Aim of the exercise: Transcribe, verbatim, every line from the start of the entries through the line that contains "Lemma truncate_disjoint (n"; include both boundary lines and omit all others.

════════════════

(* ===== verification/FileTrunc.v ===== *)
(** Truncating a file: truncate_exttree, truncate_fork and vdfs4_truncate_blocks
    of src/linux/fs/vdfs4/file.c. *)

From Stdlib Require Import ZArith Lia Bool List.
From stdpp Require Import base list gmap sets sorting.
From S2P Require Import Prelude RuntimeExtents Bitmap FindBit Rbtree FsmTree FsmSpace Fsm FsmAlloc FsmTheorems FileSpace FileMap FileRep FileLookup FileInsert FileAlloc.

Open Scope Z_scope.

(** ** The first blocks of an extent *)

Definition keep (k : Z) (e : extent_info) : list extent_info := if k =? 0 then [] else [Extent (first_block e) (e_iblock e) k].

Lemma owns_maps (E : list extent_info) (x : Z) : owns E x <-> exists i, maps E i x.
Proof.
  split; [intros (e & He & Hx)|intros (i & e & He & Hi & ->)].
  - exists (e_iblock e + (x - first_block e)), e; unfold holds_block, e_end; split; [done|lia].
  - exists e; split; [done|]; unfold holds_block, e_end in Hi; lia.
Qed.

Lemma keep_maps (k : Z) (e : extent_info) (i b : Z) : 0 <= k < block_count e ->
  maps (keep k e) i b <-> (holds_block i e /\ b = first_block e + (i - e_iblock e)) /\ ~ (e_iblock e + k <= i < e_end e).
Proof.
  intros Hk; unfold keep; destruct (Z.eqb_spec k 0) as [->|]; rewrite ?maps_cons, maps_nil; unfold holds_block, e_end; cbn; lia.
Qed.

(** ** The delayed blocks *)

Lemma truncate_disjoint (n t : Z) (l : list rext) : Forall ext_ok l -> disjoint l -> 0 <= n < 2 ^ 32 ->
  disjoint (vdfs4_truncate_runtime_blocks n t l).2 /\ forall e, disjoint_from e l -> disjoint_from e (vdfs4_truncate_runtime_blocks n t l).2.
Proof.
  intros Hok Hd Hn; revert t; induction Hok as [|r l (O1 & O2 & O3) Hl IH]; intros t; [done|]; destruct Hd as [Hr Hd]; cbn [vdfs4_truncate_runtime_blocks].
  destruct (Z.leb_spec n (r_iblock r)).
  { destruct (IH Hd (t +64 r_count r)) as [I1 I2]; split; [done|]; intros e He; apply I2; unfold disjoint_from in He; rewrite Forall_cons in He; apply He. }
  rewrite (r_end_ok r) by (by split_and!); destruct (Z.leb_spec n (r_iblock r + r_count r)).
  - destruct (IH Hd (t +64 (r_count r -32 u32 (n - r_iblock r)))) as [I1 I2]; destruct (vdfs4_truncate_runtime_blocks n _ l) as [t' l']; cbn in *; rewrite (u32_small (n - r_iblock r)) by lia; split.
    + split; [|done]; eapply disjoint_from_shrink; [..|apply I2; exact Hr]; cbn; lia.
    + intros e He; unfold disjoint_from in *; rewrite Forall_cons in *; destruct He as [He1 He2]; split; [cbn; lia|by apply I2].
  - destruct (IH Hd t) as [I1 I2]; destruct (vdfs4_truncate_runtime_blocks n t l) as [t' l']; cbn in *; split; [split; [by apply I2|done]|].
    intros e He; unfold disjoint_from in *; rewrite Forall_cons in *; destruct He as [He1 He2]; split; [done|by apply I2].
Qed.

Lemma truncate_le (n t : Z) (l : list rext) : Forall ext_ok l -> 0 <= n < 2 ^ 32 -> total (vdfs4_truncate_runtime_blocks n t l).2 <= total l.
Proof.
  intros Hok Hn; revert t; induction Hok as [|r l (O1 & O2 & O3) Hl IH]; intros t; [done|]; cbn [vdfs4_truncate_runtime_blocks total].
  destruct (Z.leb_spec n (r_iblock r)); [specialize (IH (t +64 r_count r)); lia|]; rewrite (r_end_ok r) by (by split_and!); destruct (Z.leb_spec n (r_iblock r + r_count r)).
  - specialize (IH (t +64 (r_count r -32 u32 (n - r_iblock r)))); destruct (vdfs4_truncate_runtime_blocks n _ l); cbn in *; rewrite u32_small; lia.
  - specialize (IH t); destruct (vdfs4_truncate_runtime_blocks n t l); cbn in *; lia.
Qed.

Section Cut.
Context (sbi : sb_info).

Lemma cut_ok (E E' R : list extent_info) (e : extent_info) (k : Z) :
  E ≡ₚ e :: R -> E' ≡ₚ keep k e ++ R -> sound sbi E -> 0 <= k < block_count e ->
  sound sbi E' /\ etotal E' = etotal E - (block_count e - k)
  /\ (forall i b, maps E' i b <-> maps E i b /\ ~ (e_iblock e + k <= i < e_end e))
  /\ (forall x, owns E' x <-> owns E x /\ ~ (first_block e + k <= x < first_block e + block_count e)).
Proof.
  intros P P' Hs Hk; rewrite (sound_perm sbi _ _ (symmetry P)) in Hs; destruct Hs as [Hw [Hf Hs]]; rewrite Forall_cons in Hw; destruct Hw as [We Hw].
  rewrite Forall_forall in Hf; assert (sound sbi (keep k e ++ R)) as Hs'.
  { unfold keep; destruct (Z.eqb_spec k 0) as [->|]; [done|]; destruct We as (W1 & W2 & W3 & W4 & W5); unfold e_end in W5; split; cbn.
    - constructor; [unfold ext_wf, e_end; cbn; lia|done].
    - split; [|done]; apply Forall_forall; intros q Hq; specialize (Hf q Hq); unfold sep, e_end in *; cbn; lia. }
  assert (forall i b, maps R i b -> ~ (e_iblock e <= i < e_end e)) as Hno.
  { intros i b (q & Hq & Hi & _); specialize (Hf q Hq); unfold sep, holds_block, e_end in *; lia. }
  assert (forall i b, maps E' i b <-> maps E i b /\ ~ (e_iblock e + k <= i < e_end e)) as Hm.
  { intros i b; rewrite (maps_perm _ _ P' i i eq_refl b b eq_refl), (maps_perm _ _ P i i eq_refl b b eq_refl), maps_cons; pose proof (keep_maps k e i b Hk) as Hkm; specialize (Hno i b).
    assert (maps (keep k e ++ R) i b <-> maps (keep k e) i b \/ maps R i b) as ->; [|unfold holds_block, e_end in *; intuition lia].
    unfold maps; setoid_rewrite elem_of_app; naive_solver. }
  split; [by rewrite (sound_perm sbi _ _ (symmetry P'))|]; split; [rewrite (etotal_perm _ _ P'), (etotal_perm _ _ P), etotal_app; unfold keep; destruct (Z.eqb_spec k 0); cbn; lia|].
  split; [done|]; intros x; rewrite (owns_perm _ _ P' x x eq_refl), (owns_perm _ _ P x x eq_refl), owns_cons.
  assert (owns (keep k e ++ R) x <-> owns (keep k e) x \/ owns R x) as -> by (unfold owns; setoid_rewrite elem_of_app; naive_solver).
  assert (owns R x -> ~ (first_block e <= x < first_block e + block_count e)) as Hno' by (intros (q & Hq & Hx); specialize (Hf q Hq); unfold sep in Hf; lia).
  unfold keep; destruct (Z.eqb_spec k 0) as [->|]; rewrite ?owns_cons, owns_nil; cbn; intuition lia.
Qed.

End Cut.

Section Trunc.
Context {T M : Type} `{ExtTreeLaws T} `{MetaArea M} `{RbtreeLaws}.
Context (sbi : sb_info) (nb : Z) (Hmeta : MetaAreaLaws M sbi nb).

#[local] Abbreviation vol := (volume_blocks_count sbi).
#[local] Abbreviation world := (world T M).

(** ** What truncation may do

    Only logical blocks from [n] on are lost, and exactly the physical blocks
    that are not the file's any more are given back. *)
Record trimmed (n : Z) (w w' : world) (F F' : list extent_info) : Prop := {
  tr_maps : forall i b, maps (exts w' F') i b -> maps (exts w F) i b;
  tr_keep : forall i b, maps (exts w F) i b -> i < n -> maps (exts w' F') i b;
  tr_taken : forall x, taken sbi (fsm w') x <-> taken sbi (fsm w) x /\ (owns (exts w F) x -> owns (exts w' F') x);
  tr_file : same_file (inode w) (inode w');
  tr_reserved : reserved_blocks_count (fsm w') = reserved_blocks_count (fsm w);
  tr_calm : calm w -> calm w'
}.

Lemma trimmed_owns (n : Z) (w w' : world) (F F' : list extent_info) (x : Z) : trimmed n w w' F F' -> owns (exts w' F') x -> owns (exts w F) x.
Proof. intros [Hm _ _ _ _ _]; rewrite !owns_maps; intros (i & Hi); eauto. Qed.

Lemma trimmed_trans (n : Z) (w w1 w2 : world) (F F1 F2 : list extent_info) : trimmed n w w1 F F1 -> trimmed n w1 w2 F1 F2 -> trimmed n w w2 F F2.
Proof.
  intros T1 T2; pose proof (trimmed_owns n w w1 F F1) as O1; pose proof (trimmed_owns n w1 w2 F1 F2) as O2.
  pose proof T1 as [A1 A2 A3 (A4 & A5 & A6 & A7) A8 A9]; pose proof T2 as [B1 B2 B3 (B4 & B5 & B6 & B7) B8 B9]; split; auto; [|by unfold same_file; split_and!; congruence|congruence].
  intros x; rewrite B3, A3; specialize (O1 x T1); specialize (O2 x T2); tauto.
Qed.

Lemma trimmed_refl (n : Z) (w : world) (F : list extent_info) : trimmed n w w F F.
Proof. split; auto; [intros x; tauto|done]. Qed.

════════════════

Solution to the problem:
(* ===== verification/FileTrunc.v ===== *)
(** Truncating a file: truncate_exttree, truncate_fork and vdfs4_truncate_blocks
    of src/linux/fs/vdfs4/file.c. *)

From Stdlib Require Import ZArith Lia Bool List.
From stdpp Require Import base list gmap sets sorting.
From S2P Require Import Prelude RuntimeExtents Bitmap FindBit Rbtree FsmTree FsmSpace Fsm FsmAlloc FsmTheorems FileSpace FileMap FileRep FileLookup FileInsert FileAlloc.

Open Scope Z_scope.

(** ** The first blocks of an extent *)

Definition keep (k : Z) (e : extent_info) : list extent_info := if k =? 0 then [] else [Extent (first_block e) (e_iblock e) k].

Lemma owns_maps (E : list extent_info) (x : Z) : owns E x <-> exists i, maps E i x.
Proof.
  split; [intros (e & He & Hx)|intros (i & e & He & Hi & ->)].
  - exists (e_iblock e + (x - first_block e)), e; unfold holds_block, e_end; split; [done|lia].
  - exists e; split; [done|]; unfold holds_block, e_end in Hi; lia.
Qed.

Lemma keep_maps (k : Z) (e : extent_info) (i b : Z) : 0 <= k < block_count e ->
  maps (keep k e) i b <-> (holds_block i e /\ b = first_block e + (i - e_iblock e)) /\ ~ (e_iblock e + k <= i < e_end e).
Proof.
  intros Hk; unfold keep; destruct (Z.eqb_spec k 0) as [->|]; rewrite ?maps_cons, maps_nil; unfold holds_block, e_end; cbn; lia.
Qed.

(** ** The delayed blocks *)

Lemma truncate_disjoint (n t : Z) (l : list rext) : Forall ext_ok l -> disjoint l -> 0 <= n < 2 ^ 32 ->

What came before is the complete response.